Okay, now I’m going to take up Grumpy’s gauntlet. First I’m going to tell a little story and I’m sorry if this sounds like the beginning of a bad homily.

There were two factory workers, who used to go outside and walk and smoke during their breaks. One of them had the idea that they could pray the rosary while they walked, but the other was worried that they shouldn’t smoke and pray the rosary at the same time, so they decided to check it out with their priests. They got conflicting answers. One of them asked his pastor if it was all right to smoke while he said the rosary, and the pastor said, “No.” They other asked his pastor if it was all right to pray the rosary while he smoked his cigarette, and the pastor said, “Yes.” So in a way, one pastor was looking that the question from above, and the other from below.

So, I will accept your charge of secularism. You are looking at magical realism from above, from a theological pov, and you say that, “ that Magical Realism is a 'secularized' version of the Christian world,” and I will admit that that is true.
However, as I mentioned in the Dean Koontz post, one of the things that I look for in books and movies is grace in unexpected places, and I see this punctuation of the secular world by weird stuff as an unintended admission that the "real world" cannot be all there is. I'm deliberately looking at it from below. If nothing else, it is an indication that strict materialism is tediously boring.
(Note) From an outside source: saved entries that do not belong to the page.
(* ===== verification/Molecule.v ===== *)
(** * The molecule layouts ([handshake/handshake_mol.rs], [protocol_select/protocol_select_mol.rs])

    Readers and builders generated from the schemas: byte vectors, vectors of byte vectors,
    tables, and the union of public keys. Verification of hostile bytes is modelled with its
    slicing, which panics out of range. The number format of the [molecule] crate is an
    interface. *)

From Stdlib Require Import ZArith Lia Bool.
From stdpp Require Import base list.
From S2P Require Import Prelude.

Open Scope Z_scope.

(** [molecule::pack_number], [molecule::unpack_number]: 32-bit numbers in four bytes. *)
Class MolNumber := {
  pack_number : Z → bytes;
  unpack_number : bytes → Z;
}.

Class MolNumberLaws `{MN : MolNumber} : Prop := {
  pack_length : ∀ n, length (pack_number n) = 4%nat;
  unpack_pack : ∀ n rest, is_u32 n → unpack_number (pack_number n ++ rest) = n;
  unpack_first : ∀ l, unpack_number (take 4 l) = unpack_number l;
  unpack_u32 : ∀ l, is_u32 (unpack_number l);
}.

Definition NUMBER_SIZE : Z := 4.

(** [VerificationError] *)
Inductive MolError :=
| HeaderIsBroken | TotalSizeNotMatch | UnknownItem | OffsetsNotMatch | FieldCountNotMatch.

(** [slice[a..b]], which panics out of range. *)
Definition sub (l : bytes) (a b : Z) : res MolError bytes :=
  if bool_decide (0 <= a <= b ∧ b <= len l)
  then ROk (take (Z.to_nat (b - a)) (drop (Z.to_nat a) l)) else RPanic.

(** [offsets.windows(2).any(|i| i[0] > i[1])] *)
Fixpoint descends (l : list Z) : bool :=
  match l with
  | a :: ((b :: _) as rest) => (b <? a) || descends rest
  | _ => false
  end.

Section Molecule.
Context `{MN : MolNumber}.

(** A number read at a position of the slice. *)
Definition number_at (slice : bytes) (k : Z) : res MolError Z :=
  r ← sub slice k (len slice);
  if len r <? NUMBER_SIZE then RPanic else ROk (unpack_number r).

(** [.chunks_exact(NUMBER_SIZE).map(unpack_number)] *)
Fixpoint numbers (n : nat) (l : bytes) : list Z :=
  match n with
  | O => []
  | S m => unpack_number (take 4 l) :: numbers m (drop 4 l)
  end.

(** ** Vectors of bytes *)

Definition fixvec_verify (slice : bytes) : res MolError unit :=
  let slice_len := len slice in
  if slice_len <? NUMBER_SIZE then RErr HeaderIsBroken else
  let item_count := unpack_number slice in
  if item_count =? 0 then
    if negb (slice_len =? NUMBER_SIZE) then RErr TotalSizeNotMatch else ROk tt
  else
    let total_size := NUMBER_SIZE + 1 * item_count in
    if negb (slice_len =? total_size) then RErr TotalSizeNotMatch else ROk tt.

Definition raw_data (slice : bytes) : res MolError bytes := sub slice NUMBER_SIZE (len slice).

Definition fixvec_write (items : bytes) : bytes := pack_number (cast 32 (len items)) ++ items.

(** ** Tables and vectors of vectors *)

(** The offsets of the fields and the checks on them, from the header. *)
Definition read_offsets (slice : bytes) (offset_first total_size : Z) : res MolError (list Z) :=
  h ← sub slice NUMBER_SIZE offset_first;
  let offsets := numbers (length h / 4) h ++ [total_size] in
  if descends offsets then RErr OffsetsNotMatch else ROk offsets.

Fixpoint verify_fields (fields : list (bytes → res MolError unit)) (offsets : list Z)
    (slice : bytes) : res MolError unit :=
  match fields with
  | [] => ROk tt
  | f :: fs =>
      match offsets with
      | a :: ((b :: _) as rest) => s ← sub slice a b; _ ← f s; verify_fields fs rest slice
      | _ => RPanic
      end
  end.

Definition table_verify (fields : list (bytes → res MolError unit)) (compatible : bool)
    (slice : bytes) : res MolError unit :=
  let slice_len := len slice in
  let FIELD_COUNT := len fields in
  if slice_len <? NUMBER_SIZE then RErr HeaderIsBroken else
  let total_size := unpack_number slice in
  if negb (slice_len =? total_size) then RErr TotalSizeNotMatch else
  if (slice_len =? NUMBER_SIZE) && (FIELD_COUNT =? 0) then ROk tt else
  if slice_len <? NUMBER_SIZE * 2 then RErr HeaderIsBroken else
  offset_first ← number_at slice NUMBER_SIZE;
  if negb (offset_first mod NUMBER_SIZE =? 0) || (offset_first <? NUMBER_SIZE * 2)
  then RErr OffsetsNotMatch else
  if slice_len <? offset_first then RErr HeaderIsBroken else
  let field_count := offset_first / NUMBER_SIZE - 1 in
  if field_count <? FIELD_COUNT then RErr FieldCountNotMatch else
  if negb compatible && (FIELD_COUNT <? field_count) then RErr FieldCountNotMatch else
  offsets ← read_offsets slice offset_first total_size;
  verify_fields fields offsets slice.

Definition field_count (slice : bytes) : res MolError Z :=
  total_size ← number_at slice 0;
  if total_size =? NUMBER_SIZE then ROk 0
  else
    first ← number_at slice NUMBER_SIZE;
    match checked_sub (first / 4) 1 with Some n => ROk n | None => RPanic end.

(** The accessor of field [i] of a table of [count] fields. *)
Definition table_field (count i : Z) (slice : bytes) : res MolError bytes :=
  start ← number_at slice (NUMBER_SIZE * (1 + i));
  if i <? count - 1 then
    end_ ← number_at slice (NUMBER_SIZE * (2 + i)); sub slice start end_
  else
    fc ← field_count slice;
    if negb (count =? fc) then
      end_ ← number_at slice (NUMBER_SIZE * (2 + i)); sub slice start end_
    else sub slice start (len slice).

Definition dynvec_verify (item : bytes → res MolError unit) (slice : bytes) : res MolError unit :=
  let slice_len := len slice in
  if slice_len <? NUMBER_SIZE then RErr HeaderIsBroken else
  let total_size := unpack_number slice in
  if negb (slice_len =? total_size) then RErr TotalSizeNotMatch else
  if slice_len =? NUMBER_SIZE then ROk tt else
  if slice_len <? NUMBER_SIZE * 2 then RErr TotalSizeNotMatch else
  offset_first ← number_at slice NUMBER_SIZE;
  if negb (offset_first mod NUMBER_SIZE =? 0) || (offset_first <? NUMBER_SIZE * 2)
  then RErr OffsetsNotMatch else
  if slice_len <? offset_first then RErr HeaderIsBroken else
  offsets ← read_offsets slice offset_first total_size;
  verify_fields (replicate (length offsets - 1) item) offsets slice.

Definition get_unchecked (idx : Z) (slice : bytes) : res MolError bytes :=
  let start_idx := NUMBER_SIZE * (1 + idx) in
  start ← number_at slice start_idx;
  n ← field_count slice;
  if idx =? n - 1 then sub slice start (len slice)
  else end_ ← number_at slice (start_idx + NUMBER_SIZE); sub slice start end_.

(** [for item in reader.iter()], reading the raw data of each. *)
Fixpoint dynvec_items (idx : Z) (n : nat) (slice : bytes) : res MolError (list bytes) :=
  match n with
  | O => ROk []
  | S m =>
      item ← get_unchecked idx slice; raw ← raw_data item;
      rest ← dynvec_items (idx + 1) m slice; ROk (raw :: rest)
  end.

Definition dynvec_iter (slice : bytes) : res MolError (list bytes) :=
  n ← field_count slice; dynvec_items 0 (Z.to_nat n) slice.

(** The offsets the builders write: each field starts where the one before it ends. *)
Fixpoint offsets_from (start : Z) (fields : list bytes) : list Z :=
  match fields with
  | [] => []
  | f :: fs => start :: offsets_from (start + len f) fs
  end.

Definition table_write (fields : list bytes) : bytes :=
  let header := NUMBER_SIZE * (len fields + 1) in
  let total_size := header + len (concat fields) in
  pack_number (cast 32 total_size)
  ++ concat (map (λ o, pack_number (cast 32 o)) (offsets_from header fields)) ++ concat fields.

Definition dynvec_write (items : list bytes) : bytes :=
  if is_empty items then pack_number NUMBER_SIZE else table_write items.

(** ** The union of public keys *)

Definition PublicKey_verify (slice : bytes) : res MolError unit :=
  let slice_len := len slice in
  if slice_len <? NUMBER_SIZE then RErr HeaderIsBroken else
  let item_id := unpack_number slice in
  inner_slice ← sub slice NUMBER_SIZE slice_len;
  if item_id =? 0 then fixvec_verify inner_slice else RErr UnknownItem.

Definition to_enum (slice : bytes) : res MolError bytes :=
  inner ← sub slice NUMBER_SIZE (len slice);
  item_id ← number_at slice 0;
  if item_id =? 0 then ROk inner else RPanic.

Definition PublicKey_write (inner : bytes) : bytes := pack_number 0 ++ inner.

End Molecule.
Also, sometimes the weird stuff hits the nail right on the head, and I think this a kind of joke on the secularist who is unwittingly giving grace a place in his secular movie.

AMDG

Janet, I see that, and as I said, it's a matter of taste. But I don't think the world of, say, A Thousand Years of Solitude is analogue of the grace and miracle perforated world of Christianity. Because what happens in magical realism is just more secular stuff. It's not an analogue of grace. Like Birdman flying because he used to play a superhero who could fly, in the movies. It's not intended as analogous to any supernatural thing. So what one has in magical realism is many secular worlds intersecting, not the supernatural world
leaning in to the natural world - and not something analogous to the supernatural leaning in to the natural world.

The real message of magical realism is not that there is a supernature, but that there is no nature.